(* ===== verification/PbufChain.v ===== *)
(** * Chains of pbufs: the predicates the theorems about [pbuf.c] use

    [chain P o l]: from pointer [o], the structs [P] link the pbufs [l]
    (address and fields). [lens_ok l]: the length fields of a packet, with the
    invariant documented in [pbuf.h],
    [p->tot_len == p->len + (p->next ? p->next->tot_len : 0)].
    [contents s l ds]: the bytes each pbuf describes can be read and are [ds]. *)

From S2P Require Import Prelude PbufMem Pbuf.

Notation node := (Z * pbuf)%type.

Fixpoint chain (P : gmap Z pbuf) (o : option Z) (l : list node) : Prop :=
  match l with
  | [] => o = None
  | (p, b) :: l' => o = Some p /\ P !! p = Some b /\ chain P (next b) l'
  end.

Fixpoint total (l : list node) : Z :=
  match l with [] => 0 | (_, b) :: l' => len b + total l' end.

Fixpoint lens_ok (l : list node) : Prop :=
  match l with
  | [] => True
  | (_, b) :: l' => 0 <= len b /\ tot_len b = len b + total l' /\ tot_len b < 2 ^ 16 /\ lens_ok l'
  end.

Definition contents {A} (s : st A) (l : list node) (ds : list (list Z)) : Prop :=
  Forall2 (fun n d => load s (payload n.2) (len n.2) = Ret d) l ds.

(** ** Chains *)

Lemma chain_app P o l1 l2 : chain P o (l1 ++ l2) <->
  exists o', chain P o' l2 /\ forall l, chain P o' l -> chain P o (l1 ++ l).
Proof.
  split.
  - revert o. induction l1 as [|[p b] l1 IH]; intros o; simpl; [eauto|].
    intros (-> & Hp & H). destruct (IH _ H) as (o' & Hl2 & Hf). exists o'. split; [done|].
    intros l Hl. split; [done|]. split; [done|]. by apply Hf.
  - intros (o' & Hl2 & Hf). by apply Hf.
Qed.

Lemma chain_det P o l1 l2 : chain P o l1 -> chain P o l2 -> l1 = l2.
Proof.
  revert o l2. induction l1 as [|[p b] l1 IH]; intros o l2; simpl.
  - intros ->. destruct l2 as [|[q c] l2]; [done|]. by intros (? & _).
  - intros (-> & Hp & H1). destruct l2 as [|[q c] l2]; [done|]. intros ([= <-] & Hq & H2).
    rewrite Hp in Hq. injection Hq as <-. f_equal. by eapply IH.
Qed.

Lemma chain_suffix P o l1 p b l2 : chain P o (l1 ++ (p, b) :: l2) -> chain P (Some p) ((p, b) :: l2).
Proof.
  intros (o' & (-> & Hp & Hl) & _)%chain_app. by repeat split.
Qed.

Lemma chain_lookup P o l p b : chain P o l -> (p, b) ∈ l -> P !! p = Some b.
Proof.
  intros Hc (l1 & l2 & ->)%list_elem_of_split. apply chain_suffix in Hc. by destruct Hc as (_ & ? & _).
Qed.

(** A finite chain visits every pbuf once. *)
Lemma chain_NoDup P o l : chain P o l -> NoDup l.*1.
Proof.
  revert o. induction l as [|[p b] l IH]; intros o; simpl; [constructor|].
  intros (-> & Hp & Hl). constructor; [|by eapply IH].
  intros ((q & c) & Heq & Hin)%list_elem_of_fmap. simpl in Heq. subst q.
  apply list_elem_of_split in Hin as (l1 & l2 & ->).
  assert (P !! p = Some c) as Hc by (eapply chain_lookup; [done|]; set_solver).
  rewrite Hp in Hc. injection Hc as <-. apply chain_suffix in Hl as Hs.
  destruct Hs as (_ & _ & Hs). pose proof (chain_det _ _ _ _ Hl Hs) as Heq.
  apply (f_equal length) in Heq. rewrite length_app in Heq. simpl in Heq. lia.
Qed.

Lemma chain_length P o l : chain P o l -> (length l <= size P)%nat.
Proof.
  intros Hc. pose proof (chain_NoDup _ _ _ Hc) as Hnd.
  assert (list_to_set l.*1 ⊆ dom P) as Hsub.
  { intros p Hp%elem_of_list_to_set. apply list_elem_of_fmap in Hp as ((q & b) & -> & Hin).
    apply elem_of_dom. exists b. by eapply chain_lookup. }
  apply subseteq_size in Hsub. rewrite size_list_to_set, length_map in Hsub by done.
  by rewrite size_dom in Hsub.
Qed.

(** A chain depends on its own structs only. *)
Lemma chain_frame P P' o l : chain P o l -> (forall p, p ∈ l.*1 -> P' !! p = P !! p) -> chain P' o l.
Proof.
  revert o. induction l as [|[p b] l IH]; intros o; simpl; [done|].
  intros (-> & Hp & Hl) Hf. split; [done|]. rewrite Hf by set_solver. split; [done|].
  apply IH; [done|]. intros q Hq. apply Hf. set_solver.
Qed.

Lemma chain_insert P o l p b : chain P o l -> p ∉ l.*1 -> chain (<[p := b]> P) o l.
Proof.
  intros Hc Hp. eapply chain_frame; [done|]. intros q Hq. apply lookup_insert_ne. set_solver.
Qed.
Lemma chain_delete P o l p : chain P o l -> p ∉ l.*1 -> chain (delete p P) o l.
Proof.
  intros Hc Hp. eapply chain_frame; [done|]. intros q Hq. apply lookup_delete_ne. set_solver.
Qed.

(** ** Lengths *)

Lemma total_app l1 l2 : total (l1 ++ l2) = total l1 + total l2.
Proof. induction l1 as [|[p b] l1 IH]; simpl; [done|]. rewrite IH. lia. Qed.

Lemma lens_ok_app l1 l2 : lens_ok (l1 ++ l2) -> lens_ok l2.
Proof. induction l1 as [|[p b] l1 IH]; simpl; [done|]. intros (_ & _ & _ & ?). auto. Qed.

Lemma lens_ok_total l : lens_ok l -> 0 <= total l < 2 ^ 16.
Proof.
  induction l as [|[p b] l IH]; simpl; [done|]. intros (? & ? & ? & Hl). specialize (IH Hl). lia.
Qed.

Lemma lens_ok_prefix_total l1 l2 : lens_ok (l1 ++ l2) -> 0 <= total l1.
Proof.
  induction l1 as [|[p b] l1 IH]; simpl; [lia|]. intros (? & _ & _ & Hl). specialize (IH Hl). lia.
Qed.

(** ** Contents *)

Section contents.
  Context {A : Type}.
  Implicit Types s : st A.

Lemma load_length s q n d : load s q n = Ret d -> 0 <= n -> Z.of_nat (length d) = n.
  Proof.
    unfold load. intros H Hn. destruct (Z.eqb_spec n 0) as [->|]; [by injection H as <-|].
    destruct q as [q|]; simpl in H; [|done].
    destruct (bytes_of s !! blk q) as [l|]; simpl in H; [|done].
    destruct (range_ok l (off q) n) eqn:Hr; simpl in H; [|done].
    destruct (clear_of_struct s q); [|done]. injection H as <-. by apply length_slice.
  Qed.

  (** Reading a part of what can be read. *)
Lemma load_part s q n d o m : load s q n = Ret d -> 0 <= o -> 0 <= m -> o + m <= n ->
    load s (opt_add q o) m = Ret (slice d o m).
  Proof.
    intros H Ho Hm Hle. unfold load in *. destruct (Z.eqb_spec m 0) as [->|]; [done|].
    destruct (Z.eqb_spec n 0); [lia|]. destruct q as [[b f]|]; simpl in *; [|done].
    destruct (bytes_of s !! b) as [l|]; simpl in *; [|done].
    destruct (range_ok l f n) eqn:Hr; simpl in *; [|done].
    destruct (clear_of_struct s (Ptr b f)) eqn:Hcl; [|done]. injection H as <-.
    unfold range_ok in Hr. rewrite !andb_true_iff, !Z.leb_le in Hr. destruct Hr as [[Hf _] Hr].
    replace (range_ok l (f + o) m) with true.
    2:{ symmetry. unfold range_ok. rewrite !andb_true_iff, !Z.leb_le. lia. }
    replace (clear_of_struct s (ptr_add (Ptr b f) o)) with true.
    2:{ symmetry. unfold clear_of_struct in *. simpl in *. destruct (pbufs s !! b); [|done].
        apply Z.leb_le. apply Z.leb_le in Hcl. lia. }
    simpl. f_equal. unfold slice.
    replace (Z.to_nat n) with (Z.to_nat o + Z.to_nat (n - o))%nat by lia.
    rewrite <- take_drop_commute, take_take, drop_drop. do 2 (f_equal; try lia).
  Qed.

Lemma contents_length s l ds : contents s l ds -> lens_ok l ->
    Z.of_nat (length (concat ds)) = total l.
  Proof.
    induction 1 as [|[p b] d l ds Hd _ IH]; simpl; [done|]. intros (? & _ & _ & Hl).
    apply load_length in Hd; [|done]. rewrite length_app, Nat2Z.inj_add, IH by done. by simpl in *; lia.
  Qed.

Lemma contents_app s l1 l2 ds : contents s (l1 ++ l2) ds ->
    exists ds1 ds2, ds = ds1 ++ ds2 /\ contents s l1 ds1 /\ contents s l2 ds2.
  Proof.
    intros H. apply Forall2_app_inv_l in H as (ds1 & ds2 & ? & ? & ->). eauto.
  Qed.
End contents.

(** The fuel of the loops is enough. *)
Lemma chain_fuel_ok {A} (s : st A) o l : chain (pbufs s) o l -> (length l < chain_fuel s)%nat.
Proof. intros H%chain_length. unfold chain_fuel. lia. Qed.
....
■ **How to complete this task**
From the line with "Lemma contents_app s" through the final line of the records, return each line exactly. Leave out the rest.

■ **Exercise answer**
Lemma contents_app s l1 l2 ds : contents s (l1 ++ l2) ds ->
    exists ds1 ds2, ds = ds1 ++ ds2 /\ contents s l1 ds1 /\ contents s l2 ds2.
  Proof.
    intros H. apply Forall2_app_inv_l in H as (ds1 & ds2 & ? & ? & ->). eauto.
  Qed.
End contents.

(** The fuel of the loops is enough. *)
Lemma chain_fuel_ok {A} (s : st A) o l : chain (pbufs s) o l -> (length l < chain_fuel s)%nat.
Proof. intros H%chain_length. unfold chain_fuel. lia. Qed.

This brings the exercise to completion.